(Work request) Below are the entries. Transcribe exactly the lines from the one with "intros Hcan Hinj Hfree Hreach a Hu Hloc." through the one with "- apply initial_inv; done.", ends included, and leave out all others.

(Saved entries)

(* ===== verification/System.v ===== *)
(** * cmd/nat-gateway, and the egress pod as a whole

    The set-up code of the egress pod's main function, and what the pod
    watcher, the Foo-over-UDP tunnels and the NAT gateway guarantee together:
    the client's theorems of [PodWatcher] are applied to the implementations
    of [FouTunnel] and [NatGateway] through their laws. *)
From Stdlib Require Import Ascii String.
From S2P Require Import Prelude GoStrings NetAddr NetParse NetIPUtil Netlink SimKernel Tunnel Mocks.
From S2P Require Import FouTunnel NatGateway PodWatcher EgressAPI EgressController.

Local Open Scope Z_scope.

(** ** main of cmd/nat-gateway: the environment *)

(** The loop over the addresses: the last of each family. *)
Fixpoint gateway_addresses (l : list string) (ipv4 ipv6 : option Addr) : result (option Addr * option Addr) :=
  match l with
  | [] => Ok (ipv4, ipv6)
  | addr :: l' =>
      match ParseAddr addr with
      | Err _ => Err (ErrText (EnvAddresses +:+ " contains invalid address"))
      | Ok n => if Is4 n then gateway_addresses l' (Some n) ipv6 else gateway_addresses l' ipv4 (Some n)
      end
  end.

(** [Err] is the error logged before the process exits with status 1. *)
Definition gateway_env (Getenv : string → string) : result (string * string * (option Addr * option Addr)) :=
  let myNS := Getenv EnvPodNamespace in
  if decide (myNS = "") then Err (ErrText (EnvPodNamespace +:+ " environment variable must be set"))
  else
    let myName := Getenv EnvEgressName in
    if decide (myName = "") then Err (ErrText (EnvEgressName +:+ " environment variable must be set"))
    else
      let myAddresses := Split (Getenv EnvAddresses) comma in
      if decide (List.length myAddresses = 0%nat)
      then Err (ErrText (EnvAddresses +:+ " environment variable must be set"))
      else ips ← gateway_addresses myAddresses None None; Ok (myNS, myName, ips).

(** The controllers main creates, initialised. *)
Definition gateway_start {K} `{Netlink K} (FoUPort : Z) (Getenv : string → string)
    : M K (PodWatcher * FouTunnelController * gateway) :=
  env ← lift (gateway_env Getenv);
  let '(myNS, myName, (ipv4, ipv6)) := env in
  fc ← lift (NewFoUTunnelController FoUPort ipv4 ipv6);
  FouTunnel.Init fc;;
  nc ← lift (NewGateway "eth0" ipv4 ipv6);
  NatGateway.Init nc;;
  mret (mkPodWatcher myName myNS, fc, nc).

(** int32(config.FoUPort) of cmd/egress-controller. *)
Definition int32 (x : Z) : Z := (x + 2 ^ 31) mod 2 ^ 32 - 2 ^ 31.

Definition controller_config (FoUPort : Z) (NatGatewayImage : string) : result EgressReconciler :=
  if decide (NatGatewayImage = "") then Err (ErrText "--natgateway-image is required")
  else Ok (mkEgressReconciler (int32 FoUPort) NatGatewayImage).

(** ** The two controllers serve the same families *)

Lemma gateway_addresses_families l v4 v6 r4 r6 :
  gateway_addresses l v4 v6 = Ok (r4, r6) →
  (∀ a, v4 = Some a → Is4 a = true) → (∀ a, v6 = Some a → Is6 a = true) →
  (∀ a, r4 = Some a → Is4 a = true) ∧ (∀ a, r6 = Some a → Is6 a = true).
Proof.
  revert v4 v6. induction l as [|x l IH]; intros v4 v6 Hr H4 H6; simpl in Hr; [by simplify_eq|].
  destruct (ParseAddr x) as [n|] eqn:Hn; [|done]. apply ParseAddr_wf in Hn as [_ Hn].
  destruct (Is4 n) eqn:H4n; apply IH in Hr; try done; intros a [= <-]; [done|by destruct n].
Qed.

(** What a started egress pod consists of.  The tunnel controller and the
    gateway get the same addresses, of which there is at least one and each is
    of its family, so they serve the same families: the family check of
    [AddClient] never fires for an address [AddPeer] accepts, and the
    gateway's constructor accepts whatever the tunnel's has accepted. *)
Lemma gateway_start_parts {K} `{NL : Netlink K} (FoUPort : Z) (Getenv : string → string) (k k' : K)
    (w : PodWatcher) (fc : FouTunnelController) (nc : gateway) :
  gateway_start FoUPort Getenv k = (Ok (w, fc, nc), k') →
  w = mkPodWatcher (Getenv EnvEgressName) (Getenv EnvPodNamespace) ∧ port fc = FoUPort ∧
  (local4 fc ≠ None ∨ local6 fc ≠ None) ∧ local4 fc = ipv4 nc ∧ local6 fc = ipv6 nc ∧
  (∀ a, a ≠ AddrInvalid → local_for fc a ≠ None ↔ supports nc a = true) ∧
  (∀ e, NewGateway "eth0" (local4 fc) (local6 fc) ≠ Err e).
Proof.
  unfold gateway_start. intros (env & k1 & Henv & Hrun)%bind_ok. unfold lift in Henv. injection Henv as Henv <-.
  destruct env as [[myNS myName] [v4 v6]].
  apply bind_ok in Hrun as (fc' & k1 & Hfc & Hrun). unfold lift in Hfc. injection Hfc as Hfc <-.
  apply bind_ok in Hrun as ([] & k1 & _ & Hrun).
  apply bind_ok in Hrun as (nc' & k2 & Hnc & Hrun). unfold lift in Hnc. injection Hnc as Hnc <-.
  apply bind_ok in Hrun as ([] & k2 & _ & [= <- <- <- <-]).
  assert ((∀ a, v4 = Some a → Is4 a = true) ∧ (∀ a, v6 = Some a → Is6 a = true) ∧
    myNS = Getenv EnvPodNamespace ∧ myName = Getenv EnvEgressName) as (H4 & H6 & -> & ->).
  { unfold gateway_env in Henv. repeat case_decide; try done.
    unfold mbind, result_bind in Henv. destruct (gateway_addresses _ None None) as [[r4 r6]|] eqn:Ha; [|done].
    injection Henv as <- <- <- <-. apply gateway_addresses_families in Ha as [? ?]; done. }
  assert (fc' = mkFouTunnelController FoUPort v4 v6 ∧ (v4 ≠ None ∨ v6 ≠ None)) as [-> Hsome].
  { unfold NewFoUTunnelController in Hfc. repeat case_match; simplify_eq. split; [done|].
    match goal with Hb : bool_decide _ = false |- _ => apply bool_decide_eq_false in Hb end.
    destruct v4; [by left|right]. destruct v6; [done|]. tauto. }
  assert (∀ e, NewGateway "eth0" v4 v6 ≠ Err e) as Hnoerr.
  { intros e. unfold NewGateway, mbind, result_bind. destruct v4 as [a|]; [rewrite (H4 a) by done|];
      (destruct v6 as [b|]; [rewrite (H6 b) by done|]); done. }
  assert (nc' = mkGateway "eth0" v4 v6) as ->.
  { unfold NewGateway, mbind, result_bind in Hnc. repeat case_match; by simplify_eq. }
  split_and!; try done. intros a Ha. unfold local_for. destruct a; simpl; [done|..];
    by rewrite bool_decide_eq_true.
Qed.

(** ** Library errors *)

(** No error of the netlink library is the tunnel package's own. *)
Class LibErrors (K : Type) {NL : Netlink K} := {
  LinkByName_lib n k e : LinkByName n k = Err e → errors_Is e ErrIPFamilyMismatch = false;
  LinkAdd_lib l k e k' : LinkAdd l k = (Err e, k') → errors_Is e ErrIPFamilyMismatch = false;
  LinkSetUp_lib l k e k' : LinkSetUp l k = (Err e, k') → errors_Is e ErrIPFamilyMismatch = false;
  LinkSetName_lib l n k e k' : LinkSetName l n k = (Err e, k') → errors_Is e ErrIPFamilyMismatch = false;
}.

Section egress_pod.
Context {K : Type} {NL : Netlink K} {L : NetlinkLaws K} {E : LibErrors K}.

(** A computation none of whose errors is a family mismatch. *)
Definition no_mismatch {A} (m : M K A) : Prop :=
  ∀ k e k', m k = (Err e, k') → errors_Is e ErrIPFamilyMismatch = false.

Lemma no_mismatch_bind {A B} (m : M K A) (f : A → M K B) :
  no_mismatch m → (∀ a, no_mismatch (f a)) → no_mismatch (m ≫= f).
Proof. intros Hm Hf k e k' [H|(a & k1 & _ & H)]%bind_err; [by eapply Hm|by eapply Hf]. Qed.

Lemma no_mismatch_wrap {A} text (m : M K A) : no_mismatch m → no_mismatch (wrap (Errorf text) m).
Proof. intros Hm k e k' (e0 & H & ->)%wrap_err. simpl. by eapply Hm. Qed.

Lemma no_mismatch_ret {A} (a : A) : no_mismatch (mret a).
Proof. by intros k e k' [=]. Qed.

Lemma no_mismatch_try {A} (m : M K A) : no_mismatch (try m).
Proof. intros k e k'. unfold try. by destruct (m k). Qed.

Lemma no_mismatch_lookup n : no_mismatch (ask (LinkByName n)).
Proof. intros k e k' [= H _]. by eapply LinkByName_lib. Qed.

Create HintDb errs.
#[local] Hint Resolve no_mismatch_bind no_mismatch_wrap no_mismatch_ret no_mismatch_try no_mismatch_lookup : errs.

Lemma setupDevice_errs l : no_mismatch (setupDevice l).
Proof.
  unfold setupDevice, configureDevice. intros k e k'. unfold mbind at 1, M_bind at 1, try, ask.
  destruct (LinkByName (lname l) k) as [x|e0] eqn:Hl.
  - revert k e k' Hl. intros k e k' _. apply no_mismatch_bind; [auto with errs|].
    intros y. do 2 apply no_mismatch_wrap. intros ? ? ?. apply LinkSetUp_lib.
  - revert k'. revert e. destruct (errors_As_LinkNotFound e0); cbn [negb].
    + intros e k'. apply no_mismatch_bind.
      * apply no_mismatch_bind; [apply no_mismatch_wrap; intros ? ? ?; apply LinkAdd_lib|]. intros _. apply no_mismatch_wrap, no_mismatch_lookup.
      * intros y. do 2 apply no_mismatch_wrap. intros ? ? ?. apply LinkSetUp_lib.
    + intros e k'. unfold throw. intros [= <- _]. by eapply LinkByName_lib.
Qed.

Lemma renameDevice_errs from to : no_mismatch (renameDevice from to).
Proof.
  apply no_mismatch_bind; [auto with errs|]. intros [l|e]; [|auto with errs].
  apply no_mismatch_wrap. intros ? ? ?. apply LinkSetName_lib.
Qed.

Lemma setup_for_errs a : no_mismatch (setup_for a).
Proof.
  unfold setup_for. destruct (Is4 a); (apply no_mismatch_bind;
    [apply no_mismatch_wrap, setupDevice_errs|intros _; apply no_mismatch_wrap, renameDevice_errs]).
Qed.

(** A family the controller has an address of is not refused. *)
Lemma fou_not_refused t a :
  a ≠ AddrInvalid → local_for t a ≠ None → ¬ refused (T:=fou_tunnel t) a.
Proof.
  intros Hv Hloc (k & e & k' & HA & He). destruct (fouName_valid a Hv) as [n Hn].
  pose proof (AddPeer_run t a n k Hn) as Hrun. change (AddPeer t a k = (Err e, k')) in HA. rewrite HA in Hrun.
  inversion Hrun; subst; simpl in He; [done|..].
  - by erewrite LinkByName_lib in He.
  - by erewrite LinkAdd_lib in He.
  - by erewrite (setup_for_errs a) in He.
Qed.

Lemma fouName_canonical_inj a b :
  canonical a → canonical b → Is4 a = true → fouName a = fouName b → a = b.
Proof.
  intros (Hwa & Hna & _) (Hwb & Hnb & _) H4 Heq. destruct a as [|v|v z]; [done| |done].
  destruct b as [|w|w y]; [done| |]; rewrite ?fouName_v4, ?fouName_v6 in Heq.
  - apply Ok_append_inj, hex_bytes_inj in Heq; [|apply be_bytes_Forall..].
    apply (f_equal be_val) in Heq. rewrite !be_val_bytes in Heq by done. by subst.
  - exfalso. by apply Ok_prefix_ne in Heq.
Qed.

(** The running pod.  Let the pod addresses be canonical
    with no two sharing a device name (always so for IPv4), and let pods keep
    their addresses while they live ([stable_status]).  In every state
    the watcher reaches without errors from a namespace without tunnels, an
    address of a family the egress serves has its Foo-over-UDP device exactly
    when a client pod the watcher tracks has that address. *)
Lemma egress_pod_tunnels (t : FouTunnelController) (c : gateway)
    (range : gmap string string → list (string * string)) (r : PodWatcher) (used : Addr → Prop)
    (k : K) (s : WatcherState K) :
  (∀ a, used a → canonical a) → (∀ a b, used a → used b → fouName a = fouName b → a = b) →
  (∀ a, used a → ¬ fou_has_peer k a) →
  rtc (watcher_step (T:=fou_tunnel t) (G:=nat_gateway c) used range r true)
    (NewPodWatcher (EgressName r) (EgressNamespace r) k).2 s →
  ∀ a, used a → local_for t a ≠ None →
    (∃ n l, fouName a = Ok n ∧ LinkByName n (world s) = Ok l) ↔ tracked s a.
Proof.
  intros Hcan Hinj Hfree Hreach a Hu Hloc.
  assert (watcher_inv (TL:=fou_tunnel_laws t) used s ∧ no_leak (TL:=fou_tunnel_laws t) used s) as [Hinv Hleak].
  { eapply (reach_exact (TL:=fou_tunnel_laws t) (GL:=nat_gateway_laws t c) used Hcan Hinj range r); [| |exact Hreach].
    - apply initial_inv; done.
    - intros b Hb Hp. by destruct (Hfree b Hb). }
  split; [by apply Hleak|]. intros Ht. destruct (inv_tunnel _ _ Hinv a Ht) as [?|Hr]; [done|].
  exfalso. eapply fou_not_refused; [|exact Hloc|exact Hr]. by destruct (Hcan a Hu) as (_ & ? & _).
Qed.

(** The set-up creates no tunnel, and leaves both marker devices. *)
Context {HL : HostLaws K}.

Lemma fou_Init_peers t k k' :
  FouTunnel.Init t k = (Ok tt, k') →
  FouTunnel.IsInitialized t k' = true ∧ ∀ a n, fouName a = Ok n → LinkByName n k' = LinkByName n k.
Proof.
  intros HI. unfold FouTunnel.IsInitialized.
  destruct (Init_cases t k) as [(l & Hl & Hk)|[(e & e0 & _ & Hk & _)|(e0 & l & k1 & k2 & _ & Hn & Ha & Hk)]];
    rewrite HI in Hk; [injection Hk as ->; by rewrite Hl|done|]. injection Hk as ->. destruct Hn as (Hn & _).
  split; [pose proof (LinkAdd_ok _ _ _ _ Ha) as ((l2 & Hl2 & _) & _); simpl in Hl2; by rewrite Hl2|].
  intros a n Hf. by rewrite (LinkAdd_reserved _ _ _ _ a n Ha Hf (proj1 markers_reserved)), Hn.
Qed.

Lemma gw_Init_peers c k k' :
  NatGateway.Init c k = (Ok tt, k') →
  (∃ l, LinkByName egressDummy k' = Ok l) ∧ LinkByName fouDummy k' = LinkByName fouDummy k ∧
  ∀ a n, fouName a = Ok n → LinkByName n k' = LinkByName n k.
Proof.
  rewrite gw_Init_eq. intros HI. apply bind_ok in HI as (r & k0 & Hr & HI). unfold try, ask in Hr. injection Hr as <- <-.
  destruct (LinkByName egressDummy k) as [l|e] eqn:Hd; [injection HI as <-; by split; [exists l|]|].
  destruct (negb (is_LinkNotFound e)); [done|].
  apply bind_ok in HI as ([] & k1 & (_ & _ & H1 & _)%init_half_ok & HI).
  apply bind_ok in HI as ([] & k2 & (_ & _ & H2 & _)%init_half_ok & HI).
  apply bind_ok in HI as (l & k3 & HA%wrap_ok & [= <-]).
  pose proof (LinkAdd_ok _ _ _ _ HA) as ((l2 & Hl2 & _) & _ & _ & Hk & _). split_and!; [by exists l2| |].
  - rewrite Hk by (by apply (bool_decide_unpack _)). by rewrite H2, H1.
  - intros a n Hf. rewrite (LinkAdd_reserved _ _ _ _ a n HA Hf (proj2 markers_reserved)).
    by rewrite H2, H1.
Qed.

(** What [gateway_start] leaves in the namespace. *)
Lemma gateway_start_peers FoUPort Getenv k k' w fc nc :
  gateway_start FoUPort Getenv k = (Ok (w, fc, nc), k') →
  FouTunnel.IsInitialized fc k' = true ∧ (∃ l, LinkByName egressDummy k' = Ok l) ∧
  (∀ a, fou_has_peer k' a ↔ fou_has_peer k a).
Proof.
  unfold gateway_start. intros (env & k1 & Henv & Hrun)%bind_ok. unfold lift in Henv. injection Henv as _ <-.
  destruct env as [[myNS myName] [v4 v6]].
  apply bind_ok in Hrun as (fc' & k1 & Hfc & Hrun). unfold lift in Hfc. injection Hfc as _ <-.
  apply bind_ok in Hrun as ([] & k1 & [Hi Hp1]%fou_Init_peers & Hrun).
  apply bind_ok in Hrun as (nc' & k2 & Hnc & Hrun). unfold lift in Hnc. injection Hnc as _ <-.
  apply bind_ok in Hrun as ([] & k2 & (Hm & Hd & Hp2)%gw_Init_peers & [= <- <- <- <-]).
  split_and!; [unfold FouTunnel.IsInitialized in *; by rewrite Hd|done|].
  intros a. unfold fou_has_peer. split; intros (n & l & Hn & Hl); exists n, l; (split; [done|]).
  - by rewrite <- (Hp1 a n), <- (Hp2 a n).
  - by rewrite (Hp2 a n), (Hp1 a n).
Qed.
End egress_pod.

(** ** Witnesses *)

#[export] Instance SimErrors : LibErrors Kern.
Proof.
  split; simpl.
  - intros n k e. unfold sim_LinkByName. repeat case_match; by intros [= <-].
  - intros l k e k'. unfold sim_LinkAdd. case_match; by intros [= <- _].
  - intros l k e k'. unfold sim_LinkSetUp. case_match; by intros [= <- _].
  - intros l n k e k'. unfold sim_LinkSetName. case_match; by intros [= <- _].
Qed.

Definition ex_getenv (name : string) : string :=
  if decide (name = EnvPodNamespace) then "internet"
  else if decide (name = EnvEgressName) then "egress-a"
  else if decide (name = EnvAddresses) then "10.0.0.1" else "".

Definition used_v4 (a : Addr) : Prop := canonical a ∧ Is4 a = true.

Lemma used_v4_inj a b : used_v4 a → used_v4 b → fouName a = fouName b → a = b.
Proof. intros [Ha H4] [Hb _]. by apply fouName_canonical_inj. Qed.

Lemma empty_no_peer a : ¬ fou_has_peer empty_kern a.
Proof.
  intros (n & l & Hn & [Hl _]%sim_LinkByName_ok). simpl in Hl. apply lookup_singleton_Some in Hl as [<- _].
  apply (fouName_not_reserved a "lo" Hn). apply (bool_decide_unpack _). vm_compute. exact I.
Qed.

(Your solution)
  intros Hcan Hinj Hfree Hreach a Hu Hloc.
  assert (watcher_inv (TL:=fou_tunnel_laws t) used s ∧ no_leak (TL:=fou_tunnel_laws t) used s) as [Hinv Hleak].
  { eapply (reach_exact (TL:=fou_tunnel_laws t) (GL:=nat_gateway_laws t c) used Hcan Hinj range r); [| |exact Hreach].
    - apply initial_inv; done.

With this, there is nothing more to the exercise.